* Exercise goal *
Check every line below for the string "what". Copy the ones that have it.
++++ Exercise inputs ++++
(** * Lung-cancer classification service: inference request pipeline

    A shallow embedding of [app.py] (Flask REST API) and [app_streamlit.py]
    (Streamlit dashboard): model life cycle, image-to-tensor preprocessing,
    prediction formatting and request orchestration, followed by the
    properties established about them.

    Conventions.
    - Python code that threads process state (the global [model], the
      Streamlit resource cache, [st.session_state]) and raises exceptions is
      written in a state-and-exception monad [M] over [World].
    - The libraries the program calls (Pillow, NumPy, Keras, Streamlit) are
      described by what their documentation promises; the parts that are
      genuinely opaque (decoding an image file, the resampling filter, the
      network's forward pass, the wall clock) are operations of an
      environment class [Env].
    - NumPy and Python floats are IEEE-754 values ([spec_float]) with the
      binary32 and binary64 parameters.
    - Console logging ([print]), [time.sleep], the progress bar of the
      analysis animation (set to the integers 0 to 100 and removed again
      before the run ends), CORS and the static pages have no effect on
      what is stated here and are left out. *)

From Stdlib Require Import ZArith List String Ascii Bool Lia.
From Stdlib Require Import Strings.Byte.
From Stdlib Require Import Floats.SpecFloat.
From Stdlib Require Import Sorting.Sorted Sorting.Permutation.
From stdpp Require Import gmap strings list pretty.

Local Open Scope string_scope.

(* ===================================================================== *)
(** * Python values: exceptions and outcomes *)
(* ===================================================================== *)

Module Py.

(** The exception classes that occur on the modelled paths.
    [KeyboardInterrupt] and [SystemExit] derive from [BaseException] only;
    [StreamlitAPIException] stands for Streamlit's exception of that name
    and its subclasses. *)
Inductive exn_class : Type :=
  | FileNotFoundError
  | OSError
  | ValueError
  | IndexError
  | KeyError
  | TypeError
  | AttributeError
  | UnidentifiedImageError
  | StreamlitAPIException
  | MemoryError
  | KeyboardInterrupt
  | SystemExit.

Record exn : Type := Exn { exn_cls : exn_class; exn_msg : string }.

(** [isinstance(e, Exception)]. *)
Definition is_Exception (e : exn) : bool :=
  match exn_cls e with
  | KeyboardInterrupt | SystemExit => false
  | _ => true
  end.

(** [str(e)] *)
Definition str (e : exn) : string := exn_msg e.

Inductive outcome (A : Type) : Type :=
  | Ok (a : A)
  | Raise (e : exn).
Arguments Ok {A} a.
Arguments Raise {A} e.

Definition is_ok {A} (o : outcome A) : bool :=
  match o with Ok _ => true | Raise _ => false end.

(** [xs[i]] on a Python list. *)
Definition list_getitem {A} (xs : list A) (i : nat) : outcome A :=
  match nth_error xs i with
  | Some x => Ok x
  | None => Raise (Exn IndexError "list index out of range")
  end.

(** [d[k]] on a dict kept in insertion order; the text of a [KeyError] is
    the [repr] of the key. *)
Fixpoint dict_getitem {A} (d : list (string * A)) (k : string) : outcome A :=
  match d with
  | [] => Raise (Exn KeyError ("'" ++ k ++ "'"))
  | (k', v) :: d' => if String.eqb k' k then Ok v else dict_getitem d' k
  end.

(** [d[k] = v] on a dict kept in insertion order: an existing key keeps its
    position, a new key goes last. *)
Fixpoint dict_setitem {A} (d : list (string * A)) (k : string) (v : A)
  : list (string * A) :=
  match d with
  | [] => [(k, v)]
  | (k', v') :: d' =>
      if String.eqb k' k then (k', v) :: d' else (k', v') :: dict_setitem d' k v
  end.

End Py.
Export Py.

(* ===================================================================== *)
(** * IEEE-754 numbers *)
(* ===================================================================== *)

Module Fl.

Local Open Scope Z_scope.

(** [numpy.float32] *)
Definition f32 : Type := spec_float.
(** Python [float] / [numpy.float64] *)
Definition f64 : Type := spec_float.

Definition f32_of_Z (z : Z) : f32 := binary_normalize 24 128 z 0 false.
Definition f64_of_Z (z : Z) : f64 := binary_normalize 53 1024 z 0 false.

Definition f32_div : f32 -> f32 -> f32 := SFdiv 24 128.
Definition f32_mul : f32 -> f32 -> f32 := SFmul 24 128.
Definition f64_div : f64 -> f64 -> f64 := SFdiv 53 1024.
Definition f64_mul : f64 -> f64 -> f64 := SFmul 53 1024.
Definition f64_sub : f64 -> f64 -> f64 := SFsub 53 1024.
++++
* Your solution *
      described by what their documentation promises; the parts that are
      what is stated here and are left out. *)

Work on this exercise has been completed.